31/5/2018 01:06:24.073 (TACHE) 30/5/2018/D T UE_TECXXX_J_TN_SSH002_DELCLONE_LPSACAS1(14033)/UE_TECXXX_X_LL_OPE003_TECHNIQUE TER STATUS : TN Terminaison normale de la tâche (TN EXIT CODE 0)

Become after groke parse :

{
        "DATE_TACHE" => "30/5/2018"
       "HEURE_TACHE" => "01:06:24.073"
         "NOM_TACHE" => "UE_TECXXX_J_TN_SSH002_DELCLONE_LPSACAS1"
"LOCALISATION_TACHE" => "UE_TECXXX_X_LL_OPE003_TECHNIQUE"
 "CODE ERREUR TACHE" => "0"
}

And sometime, the same task (tache in french) is done several times, but not at the same moment.
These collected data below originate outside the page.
(** The bytes a serviced cycle takes from the outbound buffer. *)
Lemma serviced_taken (s : RPIOUARTDriver) (h : HAL) :
  serviced s h = true ->
  let n := drained s (fst (_timer_tick s h)) in
  let taken := firstn (Z.to_nat n) (ByteBuffer.bytes (_writebuf (base s))) in
  0 <= n <= Z.of_nat PKT_MAX_REGS * 2
  /\ Z.of_nat (List.length taken) = n
  /\ ByteBuffer.bytes (_writebuf (base (fst (_timer_tick s h))))
     = skipn (Z.to_nat n) (ByteBuffer.bytes (_writebuf (base s)))
  /\ exists rx1 rx later,
       hal_trace (snd (_timer_tick s h)) =
         [EvGive; EvDelay 100; EvTransfer (read_packet (spiuart_packet taken n)) rx;
          EvDelay 100; EvTransfer (spiuart_packet taken n) rx1; EvTake true]
         ++ later ++ hal_trace h.
Proof.
  intros S. cbv zeta. rewrite (serviced_drained _ _ S).
  destruct (serviced_inv _ _ S) as (_ & s1 & h1 & B & Hb & Hr & I & L & F & T).
  rewrite B. cbn [fst snd].
  pose proof (tx_count_min s1) as N.
  pose proof (available_nonneg (_writebuf (base s1))) as A.
  pose proof (uint16_t_range (_baudrate s1 / 10 / (1000000 / RPIOUART_POLL_TIME_INTERVAL))) as U.
  assert (R : 0 <= tx_count s1 <= ByteBuffer.available (_writebuf (base s1))) by lia.
  assert (K : Z.to_nat (Z.min (tx_count s1) (ByteBuffer.available (_writebuf (base s1))))
              = Z.to_nat (tx_count s1)) by (f_equal; lia).
  split; [lia|]. split; [|split].
  - rewrite length_firstn, <- Hb. unfold ByteBuffer.available in R. lia.
  - rewrite T, (poll_cycle_serviced_writebuf _ _ I L F).
    unfold ByteBuffer.read. simpl. rewrite K, Hb. reflexivity.
  - destruct (poll_cycle_serviced_trace _ _ I L F) as (rx1 & rx & T2 & _).
    destruct (baud_block_trace _ _ _ _ _ B) as (l1 & T1 & _).
    exists rx1, rx, l1. rewrite T, T2, T1.
    unfold ByteBuffer.read. simpl. rewrite K, Hb. reflexivity.
Qed.

(** X4.  What goes out is what was queued.  In a serviced cycle, with the
    outbound buffer holding bytes, the bulk transfer packet put on the bus
    carries in its register array exactly the bytes taken from the front
    of the buffer, in order, followed by zeros, its offset field is their
    number, and the buffer keeps the rest. *)
Theorem X4_outbound_payload (s : RPIOUARTDriver) (h : HAL) :
  serviced s h = true ->
  Forall (fun b => 0 <= b < 256) (ByteBuffer.bytes (_writebuf (base s))) ->
  let s' := fst (_timer_tick s h) in
  exists tx rx taken,
    In (EvTransfer tx rx) (events_since h (snd (_timer_tick s h)))
    /\ count_code tx = Z.lor (Z.of_nat PKT_MAX_REGS) PKT_CODE_SPIUART
    /\ ByteBuffer.bytes (_writebuf (base s))
       = taken ++ ByteBuffer.bytes (_writebuf (base s'))
    /\ offset tx = Z.of_nat (List.length taken)
    /\ bytes_of_regs (regs tx)
       = taken ++ repeat 0 (2 * PKT_MAX_REGS - List.length taken).
Proof.
  intros S F. cbv zeta.
  destruct (serviced_taken _ _ S) as (R & Ln & W & rx1 & rx & later & T).
  set (n := drained s (fst (_timer_tick s h))) in *.
  set (taken := firstn (Z.to_nat n) (ByteBuffer.bytes (_writebuf (base s)))) in *.
  exists (spiuart_packet taken n), rx1, taken.
  rewrite app_assoc in T. rewrite (events_since_app _ _ _ T).
  split; [apply in_or_app; left; do 4 right; left; reflexivity|].
  split; [reflexivity|].
  split; [rewrite W; symmetry; apply firstn_skipn|].
  split; [simpl; lia|].
  simpl. apply bytes_of_store_bytes.
  - lia.
  - subst taken. apply Forall_prefix. exact F.
Qed.

(** X5.  Loop back.  In a serviced cycle whose read request is answered
    with the very bulk packet the cycle has just sent, and whose inbound
    buffer has room for it, the bytes taken from the outbound buffer arrive
    at the back of the inbound buffer, the same bytes in the same order. *)
Theorem X5_loopback (s : RPIOUARTDriver) (h : HAL) (tx : IOPacket) :
  serviced s h = true ->
  Forall (fun b => 0 <= b < 256) (ByteBuffer.bytes (_writebuf (base s))) ->
  let s' := fst (_timer_tick s h) in
  let n := drained s s' in
  let taken := firstn (Z.to_nat n) (ByteBuffer.bytes (_writebuf (base s))) in
  last_transfer (hal_trace (snd (_timer_tick s h)))
    = Some (tx, spiuart_packet taken n) ->
  n <= ByteBuffer.space (_readbuf (base s)) ->
  ByteBuffer.bytes (_writebuf (base s))
    = taken ++ ByteBuffer.bytes (_writebuf (base s'))
  /\ ByteBuffer.bytes (_readbuf (base s'))
     = ByteBuffer.bytes (_readbuf (base s)) ++ taken.
Proof.
  intros S F. cbv zeta. intros LT Sp.
  destruct (serviced_taken _ _ S) as (R & Ln & W & _).
  set (n := drained s (fst (_timer_tick s h))) in *.
  set (taken := firstn (Z.to_nat n) (ByteBuffer.bytes (_writebuf (base s)))) in *.
  split; [rewrite W; symmetry; apply firstn_skipn|].
  destruct (serviced_inv _ _ S) as (_ & s1 & h1 & B & Hb & Hr & I & L & Fr & T).
  destruct (poll_cycle_serviced_trace _ _ I L Fr) as (rx1 & rx' & T2 & Rx).
  rewrite T in LT. rewrite T2 in LT. simpl in LT.
  injection LT as _ Erx. rewrite Erx in Rx. clear Erx T2.
  rewrite T, (poll_cycle_serviced_readbuf _ _ I L Fr). cbv zeta.
  rewrite <- Rx, Hb.
  assert (P : (page (spiuart_packet taken n) =? PX4IO_PAGE_UART_BUFFER) = true)
    by apply Z.eqb_refl.
  rewrite P.
  pose proof (rx_count_min s1 (spiuart_packet taken n)) as N.
  rewrite Hb in N. simpl offset in N.
  unfold ByteBuffer.write. simpl.
  replace (Z.min (rx_count s1 (spiuart_packet taken n))
                 (ByteBuffer.space (_readbuf (base s))))
    with n by lia.
  f_equal.
  assert (Fk : Forall (fun b => 0 <= b < 256) taken).
  { subst taken. apply Forall_prefix. exact F. }
  assert (Lk : (List.length taken <= 2 * PKT_MAX_REGS)%nat) by lia.
  rewrite (proj1 (bytes_of_store_bytes PKT_MAX_REGS taken Lk Fk)).
  rewrite firstn_app.
  replace (Z.to_nat n - List.length taken)%nat with 0%nat by lia.
  rewrite firstn_all2 by lia. simpl. apply app_nil_r.
Qed.

(** ** Packets on the wire *)

(** X6.  Every packet a virtual-mode tick puts on the bus is a whole
    packet and is sealed: its register array has [PKT_MAX_REGS] entries and
    its integrity field is [crc_packet] of the packet with that field at
    zero. *)
Theorem X6_packets_sealed (s : RPIOUARTDriver) (h : HAL) (tx rx : IOPacket) :
  _external s = false ->
  In (EvTransfer tx rx) (events_since h (snd (_timer_tick s h))) ->
  List.length (regs tx) = PKT_MAX_REGS
  /\ crc tx = crc_packet (set_crc 0 tx).
Proof.
  intros E X.
  destruct (timer_tick_trace s h E) as (later & T & P).
  rewrite (events_since_app _ _ _ T) in X.
  destruct (P _ _ X) as [->|[_ [[data ->]|[p ->]]]].
  - split; [|reflexivity]. unfold baud_packet. cbn -[store_reg repeat].
    rewrite !store_reg_length. apply repeat_length.
  - split; [|reflexivity]. unfold spiuart_packet. cbn -[store_bytes].
    apply store_bytes_length.
  - split; [|reflexivity]. simpl. apply repeat_length.
Qed.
That's why I would like to know if I had possibility to keep the first event of the couple NOM_TACHE/LOCALISATION_TACHE and drop every other same identic couple at this one

For exemple, after the first exemple above, this task should be dropped :

{
        "DATE_TACHE" => "30/5/2018"
       "HEURE_TACHE" => "07:16:24.143"
         "NOM_TACHE" => "UE_TECXXX_J_TN_SSH002_DELCLONE_LPSACAS1"
"LOCALISATION_TACHE" => "UE_TECXXX_X_LL_OPE003_TECHNIQUE"
 "CODE ERREUR TACHE" => "252"
}

I'm completly stuck on this problem...

Can somebody help me ?

Thx for all.

Here my pipeline :

### INPUT SECTION ###
input
{
  beats
  {
    port => 5044
  }
}



### FILTER SECTION ###
filter
{
  grok
  {
    match => { "message" => [ "%{DATE_EU:DATE_LOG} %{TIME:HEURE_TACHE} \(%{WORD:TYPE_TACHE}\) %{DATE_EU:DATE_TACHE}/D . %{WORD:NOM_TACHE}\(%{NUMBER:ID_TACHE}\)/%{WORD:LOCALISATION} (?<STATUS>[A-Z]\w++\s+[A-Z]\w+) : %{WORD:CODE_TACHE} %{GREEDYDATA:DESCRIPTION}" ] }
  }
  if ([message] =~ "CODE")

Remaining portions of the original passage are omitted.